## Exercise aim
All lines before the one containing "split; [|split]; intros [Hok Herr].", plus that line itself, are to be printed exactly as they appear below.

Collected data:
****
(** C6 as stated fails on rules that share a key and on rules that are
    not trimmed: a stored [min=3] before a stored [min=5] goes unnoticed;
    two generated rules of one key conflict with no existing rule at all;
    an existing rule is returned trimmed, not verbatim. *)
Lemma mergeRules_claimed_counterexample :
  ¬ mergeRules_claimed ["min=3"; "min=5"] ["min=5"]
  ∧ ¬ mergeRules_claimed [] ["min=5"; "min=2"]
  ∧ ¬ mergeRules_claimed [" manual_tag "] [].
Proof.
  split; [|split]; intros [Hok Herr].
  - destruct Herr as [_ Herr]. destruct Herr as [e He].
    + exists "min=5", "min=3".
      split; [apply list_elem_of_here|].
      split; [apply list_elem_of_here|].
      split; [by vm_compute|discriminate].
    + vm_compute in He. discriminate.
  - destruct Herr as [Herr _]. destruct Herr as (tag & x & _ & Hx & _).
    + eexists. vm_compute. reflexivity.
    + by apply not_elem_of_nil in Hx.
  - specialize (Hok ["manual_tag"]). vm_compute in Hok.
    specialize (Hok eq_refl). discriminate.
Qed.

(** ** The rule generator *)

Section generator.
Context {float64 : Type} (fmt_f0 : float64 → string)
  (regexp_Compile : string → option string).

Lemma formatRules_eq (s : Schema float64) (tags : list string) :
  (if String.eqb (Format s) "email" then tags ++ ["email"]
   else if String.eqb (Format s) "uuid" then tags ++ ["uuid"]
   else if String.eqb (Format s) "ipv4" then tags ++ ["ipv4"]
   else if String.eqb (Format s) "ipv6" then tags ++ ["ipv6"]
   else if String.eqb (Format s) "uri" || String.eqb (Format s) "url"
        then tags ++ ["url"]
   else tags)
  = tags ++ formatRules s.
Proof.
  unfold formatRules, slices_Contains. cbn [existsb].
  repeat match goal with
         | |- context [String.eqb (Format s) ?x] =>
             destruct (String.eqb_spec (Format s) x) as [Heq|?];
             [rewrite Heq; reflexivity|]
         end.
  cbn [orb]. by rewrite app_nil_r.
Qed.

Lemma generated_rules (s : Schema float64) (tags : list string) :
  (let tags :=
     if (0 <? MinLength s)%N then tags ++ ["min=" +:+ fmt_d (MinLength s)]
     else tags in
   let tags :=
     match MaxLength s with
     | Some n => tags ++ ["max=" +:+ fmt_d n]
     | None => tags
     end in
   let tags :=
     match Min s with
     | Some x =>
         let op := if ExclusiveMin s then "gt" else "min" in
         tags ++ [op +:+ "=" +:+ fmt_f0 x]
     | None => tags
     end in
   let tags :=
     match Max s with
     | Some x =>
         let op := if ExclusiveMax s then "lt" else "max" in
         tags ++ [op +:+ "=" +:+ fmt_f0 x]
     | None => tags
     end in
   let tags :=
     if (0 <? MinItems s)%N then tags ++ ["min=" +:+ fmt_d (MinItems s)]
     else tags in
   let tags :=
     match MaxItems s with
     | Some n => tags ++ ["max=" +:+ fmt_d n]
     | None => tags
     end in
   let tags := if UniqueItems s then tags ++ ["unique"] else tags in
   tags)
  = tags ++ lengthRules s ++ boundRules fmt_f0 s ++ itemRules s.
Proof.
  assert (∀ (n : N) (a b : list string),
            (if (0 <? n)%N then a else b) = if decide (0 < n)%N then a else b)
    as Hpos.
  { intros n a b. destruct (N.ltb_spec 0 n); case_decide; done || lia. }
  unfold lengthRules, boundRules, itemRules. cbv zeta. rewrite !Hpos.
  destruct (decide (0 < MinLength s)%N), (decide (0 < MinItems s)%N),
    (MaxLength s), (Min s), (ExclusiveMin s), (Max s), (ExclusiveMax s),
    (MaxItems s), (UniqueItems s); cbn; rewrite <- ?app_assoc; cbn;
    rewrite ?app_nil_r; reflexivity.
Qed.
****
## Answer box
(** C6 as stated fails on rules that share a key and on rules that are
    not trimmed: a stored [min=3] before a stored [min=5] goes unnoticed;
    two generated rules of one key conflict with no existing rule at all;
    an existing rule is returned trimmed, not verbatim. *)
Lemma mergeRules_claimed_counterexample :
  ¬ mergeRules_claimed ["min=3"; "min=5"] ["min=5"]
  ∧ ¬ mergeRules_claimed [] ["min=5"; "min=2"]
  ∧ ¬ mergeRules_claimed [" manual_tag "] [].
Proof.
  split; [|split]; intros [Hok Herr].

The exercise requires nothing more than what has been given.